Last month, the Information Commissioner, Christopher Graham, made an appearance on the Today programme. As always, Graham made big, broad, compelling points, claiming that his office needed more resources to deal with the ‘tsunami’ of complaints about the Google Right to Be Forgotten* case and stronger powers to do mandatory audits of both public (and because of some prompting from Justin Webb) private sector organisations. Graham implied that organisations refusing to volunteer for audits was part of the problem.
To be clear, I think that a properly resourced Information Commissioner is vital for a healthy democracy, both to deal effectively with FOI and to ensure some measure of protection for personal data. There is the side issue that no matter how much money the ICO has, they also need the resolve to deal with big targets, but that’s a blog I’ve written more than once. Moreover, I also think that the ICO should have been given the power to do mandatory audits for everyone. The current position (which means only Central Government has mandatory audits) is absurd. I’m not wholly convinced by the rigour of the ICO’s audit process (they have given an ostensibly clean bill of health to organisations that I know to be hopeless), but that’s again a question for another time.
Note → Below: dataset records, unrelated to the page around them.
Lemma ready_sectors x secs c : ready (dr_no x) secs (dr_chan x) c -> drive_sectors x = secs.
Proof. intros [Hs _ _ Hm _]. unfold drive_sectors. rewrite (at_media _ _ Hs), Hm. done. Qed.
Lemma drive_read_ok x sec : drive_ok x -> 0 <= sec < dr_size x ->
  exists x', drive_read sec x = Ok (drive_sector x sec, x') /\ drive_ok x' /\ dr_size x' = dr_size x /\
    forall t, 0 <= t < dr_size x -> drive_sector x' t = drive_sector x t.
Proof.
  intros (secs & c & R & Hl & Hsz) Hsec. pose proof (ready_sectors x secs c R) as Es. unfold drive_sector. rewrite Es.
  destruct (lookup_lt_is_Some_2 secs (Z.to_nat sec)) as [bs Hbs]; [lia|]. rewrite Hbs.
  destruct (ide_read_runs _ _ _ _ sec bs R) as (r & s' & E & -> & c' & d & -> & R' & _); [lia|done|].
  exists (mkDrive (after d (dr_chan x)) (dr_no x) (dr_size x)). split.
  - unfold drive_read. erewrite bind_ok by reflexivity. rewrite (proj2 (Z.leb_gt _ _)) by lia. unfold on_drive. by rewrite E.
  - split; [by exists secs, c'|]. split; [done|]. intros t _. by rewrite (ready_sectors (mkDrive (after d (dr_chan x)) (dr_no x) (dr_size x)) secs c' R').
Qed.
Lemma drive_write_ok x sec bs : drive_ok x -> 0 <= sec < dr_size x -> length bs = 512%nat ->
  exists x', drive_write sec bs x = Ok (tt, x') /\ drive_ok x' /\ dr_size x' = dr_size x /\
    forall t, 0 <= t < dr_size x -> drive_sector x' t = if t =? sec then bs else drive_sector x t.
Proof.
  intros (secs & c & R & Hl & Hsz) Hsec Hbs. pose proof (ready_sectors x secs c R) as Es. unfold drive_sector. rewrite Es.
  destruct (ide_write_runs _ _ _ _ sec bs R) as ([] & s' & E & c' & d & -> & R' & _); [lia|done|].
  exists (mkDrive (after d (dr_chan x)) (dr_no x) (dr_size x)). split.
  - unfold drive_write. erewrite bind_ok by reflexivity. rewrite (proj2 (Z.leb_gt _ _)) by lia. unfold on_drive. by rewrite E.
  - split; [exists (<[Z.to_nat sec := bs]> secs), c'; split; [done|]; split; [by apply Forall_insert|by rewrite length_insert]|]. split; [done|].
    intros t Ht. rewrite (ready_sectors (mkDrive (after d (dr_chan x)) (dr_no x) (dr_size x)) _ c' R'). destruct (Z.eqb_spec t sec) as [->|Hne].
    + by rewrite list_lookup_insert_eq by lia.
    + by rewrite list_lookup_insert_ne by lia.
Qed.
#[export] Program Instance drive_device : BlockDevice (drive D) := {
  bd_ok := drive_ok;
  bd_size := dr_size;
  bd_sector := drive_sector;
  bd_read := drive_read;
  bd_write := drive_write;
  bd_read_ok := drive_read_ok;
  bd_write_ok := drive_write_ok
}.
Next Obligation. intros x (secs & c & R & _ & ->). pose proof (rd_size _ _ _ _ R). lia. Qed.
Next Obligation.
  intros x sec (secs & c & R & Hl & Hsz) Hs. unfold drive_sector. rewrite (ready_sectors x secs c R).
  destruct (lookup_lt_is_Some_2 secs (Z.to_nat sec)) as [bs Hbs]; [lia|]. rewrite Hbs. exact (Forall_lookup_1 _ _ _ _ Hl Hbs).
Qed.
Next Obligation. intros x sec _ Hs. unfold drive_read. erewrite bind_ok by reflexivity. by rewrite (proj2 (Z.leb_le (dr_size x) sec) Hs). Qed.
Next Obligation. intros x sec bs _ Hs. unfold drive_write. erewrite bind_ok by reflexivity. by rewrite (proj2 (Z.leb_le (dr_size x) sec) Hs). Qed.

(** C35: The driver transfers the right sectors: on a channel at rest with a disk that keeps the ATA
    protocol, [ide_read] returns, with the contents of the sector it is asked for, and changes
    nothing; [ide_write] returns and replaces just that sector of that disk; the channel is at
    rest again after each. *)
Theorem ide_transfers_sectors n secs s c sec :
  ready n secs s c -> 0 <= sec < len secs ->
  (exists bs s' c', secs !! Z.to_nat sec = Some bs /\ ide_read n sec s = Ok (bs, s') /\ ready n secs s' c' /\ c_media c' = c_media c) /\
  (forall bs, length bs = 512%nat -> exists s' c', ide_write n sec bs s = Ok (tt, s') /\ ready n (<[Z.to_nat sec := bs]> secs) s' c' /\
     c_media c' (negb (n =? 1)) = c_media c (negb (n =? 1))).
Proof.
  intros R Hsec. split.
  - destruct (lookup_lt_is_Some_2 secs (Z.to_nat sec)) as [bs Hbs]; [lia|]. destruct (ide_read_runs _ _ _ _ sec bs R) as (r & s' & E & -> & c' & d & _ & R' & Em); [lia|done|].
    by exists bs, s', c'.
  - intros bs Hbs. destruct (ide_write_runs _ _ _ _ sec bs R) as ([] & s' & E & c' & d & _ & R' & Em); [lia|done|]. exists s', c'. split; [done|]. split; [done|].
    rewrite Em. unfold put_sector. by destruct (n =? 1).
Qed.

(** C36: The file system works on a disk behind this driver, as long as no allocation of memory fails:
    after a drive of at least four sectors has been formatted, a client may do any number of operations,
    each chosen by the replies to those before; all of them return, with replies that the specification
    of files allows, in a state that stands for the specification's state. *)
Theorem filesystem_on_ide x junk s0 c n stack :
  drive_ok x -> 4 <= dr_size x < 2 ^ 31 -> map_junk (dr_size x) junk -> booted s0 -> memory s0 = [] ->
  proper c (mkAfs ∅ ∅ ∅) -> (forall k, length (stack k) = 20%nat) ->
  exists w s rs s' a, filesys_init (Some x) junk true s0 = Ok (tt, s) /\ run_client stack c n [] s = Ok (rs, s') /\
    length rs = n /\ follows w c s (mkAfs ∅ ∅ ∅) rs s' a /\ refines w s' a.
Proof.
  intros Hx Hsz Hj Bt _ Hc Hst.
  destruct (@format_client (drive D) drive_device x junk s0 c n stack Hx Hsz Hj Bt Hc Hst) as (w & s & rs & s' & a & E & E' & Hl & Hf & R & _).
  by exists w, s, rs, s', a.
Qed.
End Drive.

(** ** Disks that are not used *)

(** No disk of a gigabyte or more has been registered. *)
Section Small.
Context {D : Type} `{!Ata D}.
Definition small (s : channel D) : Prop := Forall (fun r : list Z * list Z * Z => r.2 < 2 ^ 21) (registered s).
Definition keeps_small {A} (k : K (channel D) A) : Prop := forall s a s', k s = Ok (a, s') -> small s -> small s'.

Lemma small_bind {A B} (k : K (channel D) A) (f : A -> K (channel D) B) : keeps_small k -> (forall a, keeps_small (f a)) -> keeps_small (k ≫= f).
Proof. intros Hk Hf s b s' E. apply bind_inv in E as (a & s1 & E1 & E2). intros Hs. eapply Hf; [exact E2|]. by eapply Hk. Qed.
Lemma small_ret {A} (a : A) : keeps_small (mret a).
Proof. intros s b s' [= _ <-]. done. Qed.
Lemma small_panic {A} : keeps_small (A := A) panic.
Proof. done. Qed.
Lemma small_gets {A} (f : channel D -> A) : keeps_small (gets f).
Proof. intros s b s' [= _ <-]. done. Qed.
Lemma small_get : keeps_small get.
Proof. intros s b s' [= _ <-]. done. Qed.
Lemma small_modify (f : channel D -> channel D) : (forall s, registered (f s) = registered s) -> keeps_small (modify f).
Proof. intros Hf s b s' [= _ <-]. unfold small. by rewrite Hf. Qed.
Lemma small_assert b : keeps_small (ASSERT b).
Proof. destruct b; [apply small_ret|apply small_panic]. Qed.
Lemma small_the {A} (o : option A) : keeps_small (the o).
Proof. destruct o; [apply small_ret|apply small_panic]. Qed.
Lemma small_when b k : keeps_small k -> keeps_small (when b k).
Proof. intros Hk. destruct b; [done|apply small_ret]. Qed.
Lemma small_if {A} (b : bool) (k1 k2 : K (channel D) A) : keeps_small k1 -> keeps_small k2 -> keeps_small (if b then k1 else k2).
Proof. by destruct b. Qed.
Lemma small_inb reg : keeps_small (inb reg).
Proof. intros s v s'. unfold inb. destruct (ata_inb reg (hw s)). by intros [= _ <-]. Qed.
Lemma small_input : keeps_small input_sector.
Proof. intros s v s'. unfold input_sector. destruct (ata_insw (hw s)). by intros [= _ <-]. Qed.
Create HintDb small.
#[local] Hint Resolve small_bind small_ret small_panic small_gets small_get small_assert small_the small_when small_if small_inb small_input : small.
#[local] Hint Extern 1 (keeps_small (modify _)) => apply small_modify; intros ?; reflexivity : small.
#[local] Hint Extern 1 (keeps_small (outb _ _)) => apply small_modify; intros ?; reflexivity : small.
#[local] Hint Extern 1 (keeps_small (delay _)) => apply small_modify; intros ?; reflexivity : small.
#[local] Hint Extern 1 (keeps_small (set_disk _ _)) => apply small_modify; intros ?; reflexivity : small.

Lemma small_idle k : keeps_small (idle_loop k).
Proof. induction k; simpl; [apply small_ret|]. apply small_bind; [apply small_inb|]. intros v. apply small_if; [apply small_ret|]. apply small_bind; [by apply small_modify|done]. Qed.
Lemma small_busy k : keeps_small (busy_loop k).
Proof.
  induction k; simpl; [apply small_ret|]. apply small_bind; [apply small_inb|]. intros v.
  apply small_if; [apply small_bind; [apply small_inb|intros ?; apply small_ret]|]. apply small_bind; [by apply small_modify|done].
Qed.
Lemma small_reset k : keeps_small (reset_loop k).
Proof.
  induction k; simpl; [apply small_ret|]. apply small_bind; [apply small_inb|]. intros v.
  apply small_bind; [apply small_if; [apply small_bind; [apply small_inb|intros ?; apply small_ret]|apply small_ret]|]. intros b. destruct b; [apply small_ret|].
  apply small_bind; [by apply small_modify|done].
Qed.
#[local] Hint Resolve small_idle small_busy small_reset : small.
Lemma small_select n : keeps_small (select_device n).
Proof. unfold select_device, timer_nsleep. eauto 10 with small. Qed.
Lemma small_sema : keeps_small sema_down_completion.
Proof.
  unfold sema_down_completion. apply small_bind; [apply small_gets|]. intros v. apply small_if; [by apply small_modify|]. intros s a s'. destruct (ata_irq (hw s)) as [d|]; [|done].
  intros E Hs. assert (Hk : keeps_small (interrupt_handler;; v ← gets completion_wait; if 0 <? v then modify (set_completion (v - 1)) else fun _ => NoFuel)).
  { unfold interrupt_handler. apply small_bind; [|intros _; apply small_bind; [apply small_gets|intros x; apply small_if; [by apply small_modify|done]]]. eauto 10 with small. }
  exact (Hk _ _ _ E Hs).
Qed.
#[local] Hint Resolve small_select small_sema : small.
Lemma small_check n : keeps_small (check_device_type n).
Proof. unfold check_device_type, disk. eauto 20 with small. Qed.
Lemma small_identify n : keeps_small (identify_ata_device n).
Proof.
  unfold identify_ata_device, disk, select_device_wait, wait_until_idle, wait_while_busy, issue_pio_command.
  repeat (apply small_bind; [eauto 10 with small|intros ?]). apply small_if; [by apply small_modify|]. apply small_bind; [apply small_input|]. intros id. cbv zeta.
  destruct (1024 * 1024 * 1024 / 512 <=? le_value (slice id 120 4)) eqn:E; [by apply small_modify|]. apply Z.leb_gt in E.
  intros s u s' [= _ <-] Hs. unfold small. simpl. apply Forall_app. split; [exact Hs|]. constructor; [|constructor]. simpl.
  change (2 ^ 21) with (1024 * 1024 * 1024 / 512). exact E.
Qed.
Lemma small_present n : keeps_small (present n).
Proof. unfold present. repeat (apply small_bind; [eauto 10 with small|intros ?]). eauto 10 with small. Qed.
#[local] Hint Resolve small_check small_identify small_present : small.

(** Whatever is attached, detection never registers a disk of a gigabyte (2 to the power of 21
    sectors) or more as a block device, so the kernel does not write to it. *)
Theorem large_disks_ignored chan_no s s' : small s -> init_channel chan_no s = Ok (tt, s') -> small s'.
Proof.
  intros Hs E. revert E Hs. unfold init_channel, reset_channel, timer_usleep, timer_msleep, wait_while_busy, disk. assert (Hk : forall k, keeps_small k -> k s = Ok (tt, s') -> small s -> small s') by (intros k Hk; apply Hk).
  apply Hk. repeat (apply small_bind; [eauto 30 with small|intros ?]). eauto 10 with small.
Qed.
End Small.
There is no reason why the ICO should not have the powers.
However, I was curious enough about Mr Graham’s claims that I decided to make an FOI request for two key facts: how many Right to be Forgotten complaints had been received as part of the ‘tsunami’, and which organisations had refused an ICO audit. They answered my request in two parts.
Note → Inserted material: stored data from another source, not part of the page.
(* ===== verification/FsutilOk.v ===== *)
(** Extraction of ustar archives and appending to them (filesys/fsutil.c), over any file system
    state that stands for a state of the specification of files. *)

From stdpp Require Import gmap strings.
From S2P Require Import Prelude KMonad CString Bytes Bitmap Block Stdio StdioOk Ustar Filesys InodeOk FreeMapOk FsInv FsCreate FsOpen FsHandles FsDir FsWorld FsOps FsFiles FsRefine ProcessFs Fsutil.

(** ** Runs that return or panic *)

(** The computation returns with [Q], or panics, and then [P] holds. *)
Definition wp {S A} (m : K S A) (s : S) (Q : A -> S -> Prop) (P : Prop) : Prop :=
  match m s with Ok (a, s') => Q a s' | Panic => P | NoFuel => False end.
Section Wp.
Context {S : Type}.
Lemma wp_bind {A B} (m : K S A) (f : A -> K S B) s Q P : wp m s (fun a s' => wp (f a) s' Q P) P -> wp (m ≫= f) s Q P.
Proof. unfold wp, mbind, K_bind. by destruct (m s) as [[a s']| |]. Qed.
Lemma wp_ok {A} (m : K S A) s a s' (Q : A -> S -> Prop) P : m s = Ok (a, s') -> Q a s' -> wp m s Q P.
Proof. unfold wp. by intros ->. Qed.
Lemma wp_runs {A} (m : K S A) s (Q : A -> S -> Prop) P : runs m s Q -> wp m s Q P.
Proof. intros (a & s' & E & HQ). by eapply wp_ok. Qed.
Lemma wp_assert b s (Q : unit -> S -> Prop) (P : Prop) : (b = false -> P) -> (b = true -> Q tt s) -> wp (ASSERT b) s Q P.
Proof. destruct b; unfold wp; simpl; auto. Qed.
Lemma wp_mono {A} (m : K S A) s (Q Q' : A -> S -> Prop) (P P' : Prop) :
  wp m s Q P -> (forall a s', Q a s' -> Q' a s') -> (P -> P') -> wp m s Q' P'.
Proof. unfold wp. destruct (m s) as [[a s']| |]; auto. Qed.
End Wp.
Ltac wp_then := apply wp_bind.

(** ** Archives *)

Implicit Types (sec : Z -> list Z).

(** The bytes are in the sectors from [k] to [e - 1]. *)
Inductive data_at sec : Z -> list Z -> Z -> Prop :=
| da_nil k : data_at sec k [] k
| da_more k b bs e :
    0 < len b <= 512 -> (bs <> [] -> len b = 512) -> take (length b) (sec k) = b -> data_at sec (k + 1) bs e ->
    data_at sec k (b ++ bs) e.
Lemma data_at_le sec k bs e : data_at sec k bs e -> k <= e.
Proof. induction 1; lia. Qed.

(** The regular files [es] are archived in the sectors from [k] to [e - 1]. *)
Inductive archived sec : Z -> list (list Z * list Z) -> Z -> Prop :=
| en_nil k : archived sec k [] k
| en_directory k name es e :
    ustar_parse_header (sec k) = Ok (inr (Some name, USTAR_DIRECTORY, 0)) -> archived sec (k + 1) es e -> archived sec k es e
| en_file k name bs k' es e :
    ustar_parse_header (sec k) = Ok (inr (Some name, USTAR_REGULAR, len bs)) -> len bs < 2 ^ 31 - 512 ->
    data_at sec (k + 1) bs k' -> archived sec k' es e -> archived sec k ((name, bs) :: es) e.
(** After them is the marker of the end. *)
Definition archive sec (k : Z) (es : list (list Z * list Z)) (e : Z) : Prop :=
  archived sec k es e /\ ustar_parse_header (sec e) = Ok (inr (None, USTAR_EOF, 0)).
Lemma archived_le sec k es e : archived sec k es e -> k <= e.
Proof. induction 1 as [|k name es e _ _ IH|k name bs k' es e _ _ H _ IH]; [lia..|]. apply data_at_le in H. lia. Qed.
Lemma archived_app sec k es1 m es2 e : archived sec k es1 m -> archived sec m es2 e -> archived sec k (es1 ++ es2) e.
Proof. induction 1; intros; [done|by eapply en_directory; eauto|by eapply en_file; eauto]. Qed.
Lemma data_at_same sec sec' k bs e : (forall t, k <= t < e -> sec' t = sec t) -> data_at sec k bs e -> data_at sec' k bs e.
Proof.
  intros Hs H. revert Hs. induction H as [|k b bs e Hb Hm Ht H IH]; intros Hs; [constructor|]. pose proof (data_at_le _ _ _ _ H).
  constructor; [done|done|by rewrite Hs by lia|]. apply IH. intros t Ht'. apply Hs. lia.
Qed.
Lemma archived_same sec sec' k es e : (forall t, k <= t < e -> sec' t = sec t) -> archived sec k es e -> archived sec' k es e.
Proof.
  intros Hs H. revert Hs. induction H as [|k name es e Hh H IH|k name bs k' es e Hh Hl Hd H IH]; intros Hs; [constructor| |];
    pose proof (archived_le _ _ _ _ H).
  - eapply en_directory; [by rewrite Hs by lia|]. apply IH. intros t Ht. apply Hs. lia.
  - pose proof (data_at_le _ _ _ _ Hd). eapply en_file; [by rewrite Hs by lia|done| |].
    + eapply data_at_same; [|done]. intros t Ht. apply Hs. lia.
    + apply IH. intros t Ht. apply Hs. lia.
Qed.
I don’t know how many complaints they have received now, but on the 18th July 2014, the Right to be Forgotten complaint tsunami numbered 12. There was a po-faced explanation for the apparent disparity between Mr Graham’s language and the actual facts “We understand that the statement as written in your request might sound as though we had already received more complaints than this – we anticipate receiving more in the coming months as Google inform more people of the outcome of their considerations.“
It took the ICO slightly longer to answer the second part of my request, which was for the names of the organisations that have refused a voluntary audit. Bear in mind, Graham made the case that expanded audit powers were necessary because organisations refuse. In a remarkable coincidence, the ICO responded to this second question on the 20th working day, and the answer was two (if you’re interested, Staffordshire County Council and Network Rail). Again, perhaps conscious of the apparent contradiction between the Commissioner’s interview and the facts, the ICO pointed out that 75 organisations had failed to respond to a request for a voluntary audit.
There are two problems with this. Even though I agree with Christopher Graham that he needs more resources and better powers, his soundbites don’t ring true. The ICO’s head of enforcement Steve Eckersley made a good case this week for changing the threshold on PECR by pointing at the concrete effects of the Niebel decision at the Upper Tribunal. The ICO gets more complaints about PECR than the DPA and FOI combined, and those involved in the dodgy spam trade will be undeterred by enforcement notices. The ICO tried using enforcement notices on PECR breaches in the last decade, and all they had to show for it were puny fines from the magistrates – like the DPA, a conviction for a PECR breach doesn’t even go on your criminal record. Mr Eckersley’s case is sound and based on evidence, but I’m not sure about Mr Graham. Rather than jump on the Right to be Forgotten bandwagon, the Commissioner should point to the rampant inaccuracy, the black market in information, and demand resources to deal with that.
The other problem with the ICO’s response is the sleight of hand involved in the 75 non-responses. Many organisations that I train on FOI are paranoid about the ICO, fearful that any slip or mistake will bring down Wilmslow’s furious anger. Anyone who has been watching the Cabinet Office will know what a silly attitude this is, but all you need to do is look at the why the ICO handles it’s own FOI. They want to bolster the Commissioner’s case, so they tell me about the 75 non-responders, but they don’t feel under any obligation to tell me who they are. “These have not refused requests to be audited, and are therefore outside the scope of your request. This information is therefore offered to provide additional context for your request.” This is bullshit. Either they’re outside the scope of my request, and we’re back to the problem that Graham wants new powers because just two organisations have refused an audit, or they’re relevant to Graham’s case and my request, and I should have been told who they are. They can’t have it both ways, and using an FOI response for such ungainly spin is hardly best practice.
Needless to say, now that they have brought them up, I want to know who the 75 are, and my follow-up FOI is already receiving their attention.
* It isn’t a right to be forgotten, it’s a right to have search results removed. I should stop playing Google’s game and using the phrase, but I don’t yet have a better one.